Ce fut à la noce d’une de ses compagnes qu’elle s’éprit subitement d’une tendresse extrême pour un beau garçon qu’elle ne connaissait point encore. Il était venu de Cetraro pour marier sa cousine, le jeune pêcheur. Il ne possédait que sa maisonnette, sa barque et ses filets, mais il avait la mine d’un dieu, le courage d’un lion, et il dansait comme un faune. En dansant une saltarelle avec lui, la Cosenzine se troubla, et son cœur de marbre devint tout à coup plus tendre qu’un pain de miel. Tandis que le cœur de la Cosenzine fondait comme la cire, celui du pêcheur cetrarin s’enflammait comme le sarment, si bien qu’ils se dirent leur amour et qu’on les accorda, en répétant mille fois que ces jeunes gens faisaient un beau couple, et en bénissant les seins féconds des deux mères qui les avaient portés.
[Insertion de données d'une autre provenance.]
(** * py_trees.blackboard: a shallow embedding and its properties

    The development follows [src/py_trees/blackboard.py]: the borg-style
    [Blackboard] store, the [ROSBlackboard] manager with its
    [SubBlackboard] watchers, and the blackboard behaviours
    ([ClearBlackboardVariable], [SetBlackboardVariable],
    [CheckBlackboardVariable], [WaitForBlackboardVariable]).

    Modelling conventions.
    - Python values are an inductive type; objects live in a heap and are
      held by reference, so that aliasing and cyclic object graphs can be
      expressed.  No function of the module mutates a nested object, so the
      heap is a read-only environment (a section variable).
    - The blackboard is a borg: every [Blackboard()] shares one [__dict__].
      That dictionary is threaded explicitly through every operation.
    - [try ... except AttributeError] is an explicit [result] type.
    - Attribute names range over variable and field names.  Names bound by
      the classes themselves (methods such as [set] and [get], dunder names,
      the methods of the builtin types) are outside the model, and floats are
      not modelled.
    - Recursion whose termination the source does not guarantee takes fuel;
      running out of fuel is the model of unbounded recursion. *)

From Stdlib Require Import Ascii String ZArith.
From stdpp Require Import base option list gmap strings pretty sorting.

Set Warnings "-register-all".

Open Scope string_scope.
Open Scope list_scope.

(** ** Python values and the object heap *)

Definition addr := nat.

Inductive value : Type :=
  | VNone
  | VBool (b : bool)
  | VInt (n : Z)
  | VStr (s : string)
  | VList (l : list value)
  | VRef (a : addr).

(** An object: whether it is callable, and the data attributes its type
    declares, in the order [dir(type(v))] lists them.  [getattr] reads the
    same attributes. *)
Record object : Type := Object {
  callable_flag : bool;
  attrs_of : list (string * value)
}.

Abbreviation heap := (gmap addr object).
Abbreviation pydict := (gmap string value).

(** Outcome of an attribute access: a value, or [AttributeError]. *)
Inductive result (A : Type) : Type :=
  | Ok (a : A)
  | AttributeError.
Arguments Ok {A} a.
Arguments AttributeError {A}.

Definition result_bind {A B} (r : result A) (f : A -> result B) : result B :=
  match r with
  | Ok a => f a
  | AttributeError => AttributeError
  end.

Definition is_Ok {A} (r : result A) : bool :=
  match r with Ok _ => true | AttributeError => false end.

(** ** Strings: the few [str] methods the module uses *)

Module PyStr.

(** [sep in s] for a one-character [sep]. *)
Fixpoint contains (sep : ascii) (s : string) : bool :=
  match s with
  | EmptyString => false
  | String c s' => if Ascii.eqb c sep then true else contains sep s'
  end.

(** [s.split(sep)] for a one-character [sep]: never the empty list. *)
Fixpoint split (sep : ascii) (s : string) : list string :=
  match s with
  | EmptyString => [EmptyString]
  | String c s' =>
      if Ascii.eqb c sep then EmptyString :: split sep s'
      else match split sep s' with
           | [] => [String c EmptyString]
           | w :: ws => String c w :: ws
           end
  end.

(** [sep.join(l)]. *)
Fixpoint join (sep : string) (l : list string) : string :=
  match l with
  | [] => EmptyString
  | [w] => w
  | w :: ws => w +:+ sep +:+ join sep ws
  end.

(** [s.startswith(c)] for a one-character prefix. *)
Definition startswith (c : ascii) (s : string) : bool :=
  match s with
  | EmptyString => false
  | String c' _ => Ascii.eqb c' c
  end.

Definition is_lower (c : ascii) : bool :=
  let n := Ascii.nat_of_ascii c in (97 <=? n)%nat && (n <=? 122)%nat.
Definition is_upper (c : ascii) : bool :=
  let n := Ascii.nat_of_ascii c in (65 <=? n)%nat && (n <=? 90)%nat.

Fixpoint forall_chars (p : ascii -> bool) (s : string) : bool :=
  match s with
  | EmptyString => true
  | String c s' => p c && forall_chars p s'
  end.
Fixpoint exists_chars (p : ascii -> bool) (s : string) : bool :=
  match s with
  | EmptyString => false
  | String c s' => p c || exists_chars p s'
  end.

(** [s.isupper()]: at least one cased character and no lowercase one. *)
Definition isupper (s : string) : bool :=
  exists_chars is_upper s && forall_chars (fun c => negb (is_lower c)) s.

End PyStr.

(** ** Attribute access *)

Section WithHeap.

Variable h : heap.

Fixpoint assoc (name : string) (l : list (string * value)) : result value :=
  match l with
  | [] => AttributeError
  | (k, v) :: l' => if String.eqb k name then Ok v else assoc name l'
  end.

(** [getattr(v, name)] on a value other than the blackboard. *)
Definition py_getattr (v : value) (name : string) : result value :=
  match v with
  | VRef a =>
      match h !! a with
      | Some o => assoc name (attrs_of o)
      | None => AttributeError
      end
  | _ => AttributeError
  end.

(** [callable(v)]. *)
Definition callable (v : value) : bool :=
  match v with
  | VRef a =>
      match h !! a with
      | Some o => callable_flag o
      | None => false
      end
  | _ => false
  end.

(** [dir(type(v))]: the attribute names the type of an object declares.
    [NoneType] and the builtin types only have dunder names and methods;
    [get_nested_keys], the one caller, skips both kinds, so they are left
    out. *)
Definition dir_type (v : value) : list string :=
  match v with
  | VRef a =>
      match h !! a with
      | Some o => (attrs_of o).*1
      | None => []
      end
  | _ => []
  end.

(** [isinstance(v, (bool, list, str, int, float))]. *)
Definition isinstance_leaf (v : value) : bool :=
  match v with
  | VBool _ | VInt _ | VStr _ | VList _ => true
  | VNone | VRef _ => false
  end.

End WithHeap.

(** ** class Blackboard *)

Module Blackboard.
(** * The account-state engine of quarkchain/evm/state.py

    A shallow embedding of [TokenBalances], [Account] and [State] and the
    properties of snapshot/revert, commit, the token-balance codec and the
    snapshot codec, of the getters and setters of accounts, of account
    deletion, of the dumps and of the block hashes.

    Conventions of the embedding.
    - A Python [dict] is an insertion-ordered association list ([dict]);
      the tries are finite maps ([gmap]).
    - Hashes are ideal commitments: [sha3 x] is represented by [x] itself
      and the root hash of a trie by the map the trie holds, so that
      assigning [root_hash] switches the trie to the committed map and a
      lookup of a code hash in the backing store returns its preimage.
    - Python exceptions are values of [exn]; stateful methods live in the
      monad [M], which returns the state also when an exception is raised
      (an exception does not roll anything back).
    - Journal closures are the tagged records [undo], interpreted by
      [run_undo]; an account object is named by its address in the cache:
      between two commits the cache only grows, so the object of an
      address is the same one for as long as the journal lives.
    - A dict handed to set_balances is stored as the value it has at the
      call, as for the fresh dicts that del_account and from_snapshot
      pass. A dict that get_balances handed out can be handed to
      set_balances of another account, and the two accounts then hold one
      and the same dict: the module [ByRef] keeps the dicts in a store,
      with account objects that hold references, and the properties of
      the methods that write an entry of a dict in place
      (set_token_balance, transfer_value, deduct_value) are stated
      there. *)

From stdpp Require Import base option list gmap strings sorting.
From Stdlib Require Import ZArith NArith Lia.
From Stdlib.Strings Require Import Byte.

Local Open Scope Z_scope.

(** ** Bytes *)

Definition bytes := list byte.

#[global] Instance byte_eq_dec : EqDecision byte := Byte.byte_eq_dec.

Definition byte_of_N (n : N) : byte :=
  default x00 (Byte.of_N (n mod 256)%N).

(** ** Exceptions *)

Inductive exn :=
| Exception (msg : string)     (* raise Exception(msg) *)
| AssertionError               (* a failed assert *)
| SerializationError           (* rlp: object not serializable *)
| DecodingError                (* rlp: malformed input *)
| AttributeError               (* attribute access on None *)
| TypeError.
Au lieu de retourner chez lui, le pêcheur passa une semaine à Cosenza, toujours à côté de sa fiancée. Elle s’appuyait sur son bras le long du chemin qui descend à la mer. On prit jour pour célébrer les épousailles, et, en partant pour Cetraro, le fiancé donna et reçut le baiser de la promesse.

Dans l’ivresse de son bonheur, le Cetrarin avait oublié l’époque du passage des thons sur les côtes de Sicile, et, comme le thon n’attend point pour passer que les pêcheurs aient célébré leurs noces, il fallut s’embarquer à la hâte et rejoindre les barques dont on voyait au loin les voiles blanches.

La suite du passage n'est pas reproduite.